Although Ben points out the narrow killing breadth of bacteriocins as a problem, in fact, it is just their narrow-mindedness that makes them a super alternative to classical antibiotics. One will only use a particular bacteriocin when required, rather than constantly and in large doses as is currently the case for the currently prefered antibiotics. Thus, the target of selection for resistance stays small and is negligible at any moment. Compare the target of selection for resistance to amoxicillin in our gut (perhaps 1E12 bugs - essentiall all bacteria in our gut) versus the target for selection for resistance to a bacteriocin like colicin (perhaps 1E5, only members of E. coli). THat is the beauty of using bacteriocins, they are used infrequently and the selection target size for resistance is much, much lower. In fact, in animal trials we have yet to see a single case of resistance!

Glad to hear it is working.

I wonder why resistance was not observed.

I presume, if no cases of resistance were observed, that the infections were carefully screened or created sensitive. There cannot have been a single case of resistance already dominating a test pathogen population. This strikes me as an unusual case given Gordon's demonstration of the prevalence of resistance in natural populations. I suppose it raises the question of whether a GI population and a UT population are structured at all similiarly; and furthermore, what their natural relationship to the host might be. After all, the GI tract is effectively in a state of moderate inflammation but is tolerant to the native biota. The urinary system may be much less tolerant, and in this case the classic assumption about the immune system cleaning up remnant resistant cells after antibiotic administration may be appropriate as a model for why rare cases of resistance do not emerge. Or there may be some other reason I'm not considering.

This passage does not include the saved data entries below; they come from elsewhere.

Lemma declared_row_eq row d0 : declared_row row d0 =
  match compiled !! row.1 with Some v => with_declared_sierra_class row.1 v d0 | None => with_declared_cairo_class row.1 d0 end.
Proof.
  unfold declared_row. set (casms := List.filter _ _).
  assert (Hc : forall s b v, (s, b, v) ∈ casms <-> s = row.1 /\ b = blk /\ compiled !! s = Some v).
  { intros s b v. unfold casms. rewrite list_elem_of_In, filter_In, <- list_elem_of_In, andb_true_iff. cbn [fst snd].
    rewrite felt_eqb_eq, Z.eqb_eq, <- written_casm_rows. split; [now intros [Hin [-> ->]] | now intros (-> & -> & Hin)]. }
  destruct (compiled !! row.1) as [v|] eqn:Ev.
  - assert (N : casms <> []). { intros N. assert (Hin : (row.1, blk, v) ∈ casms) by now apply Hc. rewrite N in Hin. inversion Hin. }
    rewrite <- (sierra_rows row.1 v casms) by (try exact N; intros [[s b] x] (-> & -> & E)%Hc; cbn; congruence).
    now destruct casms.
  - destruct casms as [|[[s b] x] casms]; [reflexivity|]. destruct (proj1 (Hc s b x)) as (-> & _ & E); [now left | congruence].
Qed.

(** The classes that a list of declared classes adds. *)
Lemma declared_rows (l : list (Felt * option Z)) : forall d0,
  let d' := fold_left (fun d row => if bool_decide (row.2 = Some blk) then declared_row row d else d) l d0 in
  contract_updates d' = contract_updates d0 /\ system_contract_updates d' = system_contract_updates d0 /\
  migrated_compiled_classes d' = migrated_compiled_classes d0 /\
  (forall s, s ∈ declared_cairo_classes d' <-> s ∈ declared_cairo_classes d0 \/ (s, Some blk) ∈ l /\ compiled !! s = None) /\
  (forall s, declared_sierra_classes d' !! s =
    if decide ((s, Some blk) ∈ l /\ is_Some (compiled !! s)) then compiled !! s else declared_sierra_classes d0 !! s).
Proof.
  induction l as [|[s0 o] l IH]; intros d0 d'; cbn [fold_left] in d'.
  - subst d'. do 3 (split; [reflexivity|]). split; intros s.
    + split; [now left|]. now intros [H|[Hin _]]; [|inversion Hin].
    + rewrite decide_False; [reflexivity | intros [Hin _]; inversion Hin].
  - set (d1 := if bool_decide (_ = _) then _ else d0) in d'. destruct (IH d1) as (E1 & E2 & E3 & E4 & E5). fold d' in E1, E2, E3, E4, E5.
    subst d1. cbn [snd] in *. destruct (bool_decide_reflect (o = Some blk)) as [->|N].
    + clearbody d'. rewrite (declared_row_eq (s0, Some blk) d0) in E1, E2, E3, E4, E5. cbn [fst] in *.
      destruct (compiled !! s0) as [v|] eqn:Ev; cbn [with_declared_sierra_class with_declared_cairo_class contract_updates
        system_contract_updates migrated_compiled_classes declared_cairo_classes declared_sierra_classes] in *;
        split; [exact E1 | split; [exact E2 | split; [exact E3|]] | exact E1 | split; [exact E2 | split; [exact E3|]]]; split; intros s.
      * rewrite E4, elem_of_cons. split; [tauto|]. intros [H|[[[= ->]|H] H']]; [auto | congruence | auto].
      * rewrite E5. destruct (decide (s = s0)) as [->|Ns].
        -- rewrite Ev, lookup_insert_eq. rewrite (decide_True (P := (s0, Some blk) ∈ (s0, Some blk) :: l /\ _)) by (split; [now left | eauto]).
           now destruct (decide _).
        -- rewrite lookup_insert_ne by congruence. apply decide_ext. rewrite elem_of_cons. split; [tauto|]. intros [[[= ->]|H] H']; [easy | auto].
      * rewrite E4, elem_of_cons, elem_of_union, elem_of_singleton. split; [intros [[->|H]|H]; tauto|].
        intros [H|[[[= ->]|H] H']]; auto.
      * rewrite E5. apply decide_ext. rewrite elem_of_cons. split; [tauto|]. intros [[[= ->]|H] [x Hx]]; [congruence | eauto].
    + split; [exact E1|]. split; [exact E2|]. split; [exact E3|]. split; intros s.
      * rewrite E4, elem_of_cons. split; [tauto|]. intros [H|[[[= -> <-]|H] H']]; [auto | easy | auto].
      * rewrite E5. apply decide_ext. rewrite elem_of_cons. split; [tauto|]. intros [[[= -> <-]|H] H']; [easy | auto].
Qed.

Abbreviation declared_list := (map fst (iter (declared_sierra_classes d)) ++ iter_set (declared_cairo_classes d)).

Lemma declared_list_in s : s ∈ declared_list <-> is_Some (declared_sierra_classes d !! s) \/ s ∈ declared_cairo_classes d.
Proof. rewrite elem_of_app, iter_keys, iter_set_perm, elem_of_elements. reflexivity. Qed.

(** The classes that are new, and those that are declared again. *)
Lemma new_defs s : class_definitions t' !! s = Some (Some blk) <->
  s ∈ declared_list /\ forall b, class_definitions t !! s <> Some (Some b).
Proof.
  rewrite (in_defs _ _ _ _ In). split.
  - destruct (decide (s ∈ declared_list)) as [H|H]; intros E.
    + split; [exact H|]. intros b Eb. rewrite Eb in E. cbn in E. injection E as ->. pose proof (bn_defs _ _ Bn s blk Eb). lia.
    + pose proof (bn_defs _ _ Bn s blk E). lia.
  - intros [H Hn]. rewrite decide_True by exact H. unfold declared_def.
    destruct (class_definitions t !! s) as [[b|]|]; [now destruct (Hn b) | reflexivity..].
Qed.

Lemma new_redeclared s : (s, blk) ∈ redeclared_classes t' <-> s ∈ declared_list /\ exists b, class_definitions t !! s = Some (Some b).
Proof.
  rewrite (in_redeclared _ _ _ _ In). split.
  - intros [Hin|(_ & H & b & Eb & _)]; [|eauto]. pose proof (bn_redeclared _ _ Bn s blk Hin). lia.
  - intros [H [b Eb]]. right. split; [reflexivity|]. split; [exact H|]. exists b. split; [exact Eb|].
    pose proof (bn_defs _ _ Bn s b Eb). lia.
Qed.

Lemma redeclared_rows (l : list (Felt * Z)) : forall d0,
  let d' := fold_left (fun d row => if row.2 =? blk then with_declared_cairo_class row.1 d else d) l d0 in
  contract_updates d' = contract_updates d0 /\ system_contract_updates d' = system_contract_updates d0 /\
  migrated_compiled_classes d' = migrated_compiled_classes d0 /\ declared_sierra_classes d' = declared_sierra_classes d0 /\
  (forall s, s ∈ declared_cairo_classes d' <-> s ∈ declared_cairo_classes d0 \/ (s, blk) ∈ l).
Proof.
  induction l as [|[s0 b] l IH]; intros d0 d'; cbn [fold_left fst snd] in d'.
  - subst d'. do 4 (split; [reflexivity|]). intros s. split; [now left|]. now intros [H|Hin]; [|inversion Hin].
  - set (d1 := if _ =? _ then _ else d0) in d'. destruct (IH d1) as (E1 & E2 & E3 & E4 & E5). fold d' in E1, E2, E3, E4, E5.
    subst d1. destruct (Z.eqb_spec b blk) as [->|N].
    + repeat (split; [assumption|]). intros s. rewrite E5. cbn. rewrite elem_of_union, elem_of_singleton, elem_of_cons.
      split; [intros [[->|H]|H]; auto|]. intros [H|[[= ->]|H]]; auto.
    + repeat (split; [assumption|]). intros s. rewrite E5, elem_of_cons. split; [tauto|]. intros [H|[[= -> ->]|H]]; [auto | easy | auto].
Qed.

(** A class of Sierra that is declared is new and compiled; one of Cairo 0 is
    not compiled. *)
Lemma sierra_compiled s v : declared_sierra_classes d !! s = Some v -> compiled !! s = Some v.
Proof.
  intros E. rewrite lookup_union, E. destruct (migrated_compiled_classes d !! s) as [m|] eqn:Em; [|reflexivity].
  destruct (re_migrated _ _ Re s m Em) as (_ & N & _). congruence.
Qed.

Lemma cairo_compiled s : s ∈ declared_cairo_classes d -> compiled !! s = None.
Proof.
  intros H. apply lookup_union_None. split.
  - destruct (migrated_compiled_classes d !! s) as [m|] eqn:Em; [|reflexivity]. now destruct (re_migrated _ _ Re s m Em) as (_ & _ & N & _).
  - destruct (declared_sierra_classes d !! s) as [v|] eqn:Ev; [|reflexivity]. now destruct (re_declared _ _ Re s v Ev) as (_ & N & _).
Qed.
Lemma check_spec a addresses keys : aggregate_ok a ->
  exists P, check sizes SIPS addresses keys a = Ret (map (fun c => from_block a + Z.of_nat c) (List.filter P (seq 0 LEN))) /\
    forall c, (c < LEN)%nat -> column_matches a addresses keys c -> P c = true.
Proof.
  intros Ok. unfold check.
  assert (A : exists rg, check_addresses sizes SIPS addresses a = Ret rg /\ range_ok rg /\ forall c, (c < LEN)%nat ->
    (addresses = [] \/ existsb (column_has a c) addresses = true) -> bit rg c = true).
  { unfold check_addresses. destruct (blocks_for_keys_spec a addresses Ok) as (rg & E & L & B). destruct addresses as [|x l].
    - eexists. split; [reflexivity|]. split; [exact FULL_ok|]. intros c Hc _. now apply bit_FULL.
    - exists rg. split; [exact E|]. split; [exact L|]. intros c Hc [H|H]; [discriminate | now rewrite B]. }
  destruct A as (ra & -> & La & Ba). cbn [bind_outcome].
  destruct (check_keys_spec a keys Ok) as (rk & -> & Lk & Bk). cbn [bind_outcome].
  exists (bit (range_and ra rk)). split.
  - do 2 f_equal. unfold iter_ones. rewrite iter_val_spec. cbn [Nat.mul Nat.add].
    rewrite (range_and_ok ra rk La Lk). now rewrite map_id.
  - intros c Hc [Hm1 Hm2]. rewrite bit_and by (unfold range_ok in *; congruence).
    now rewrite Ba, Bk by assumption.
Qed.
End Facts.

Certainly, if there were no pre-existing resistant microcolonies, new resistant mutants might arise at 1E-7; in an animal UTI model that might result in 1 or a few mutant cells per animal. This seems less likely to develop into a clinical infection. Further, the obvious mutations might, if the -cin is cleverly chosen, target features critical to UTI development, making the effective mutation rate for UTIs even lower, since most would be relatively crude - stops and deletions in key infection determinants. One wonders, if this is the case, how many individuals would need to be treated before effective resistance emerged, how widespread the therapy would have to be to start tipping the scale such that new cases were sensitive with a lower and lower probability. This seems to demand an analysis beyond single case studies, perhaps epidemiological models of entire populations. It's great that such models can be envisioned prior to drug deployment, at least.

Naturally I'm not saying anything you don't know.
It must be quite fascinating data, from those animal models.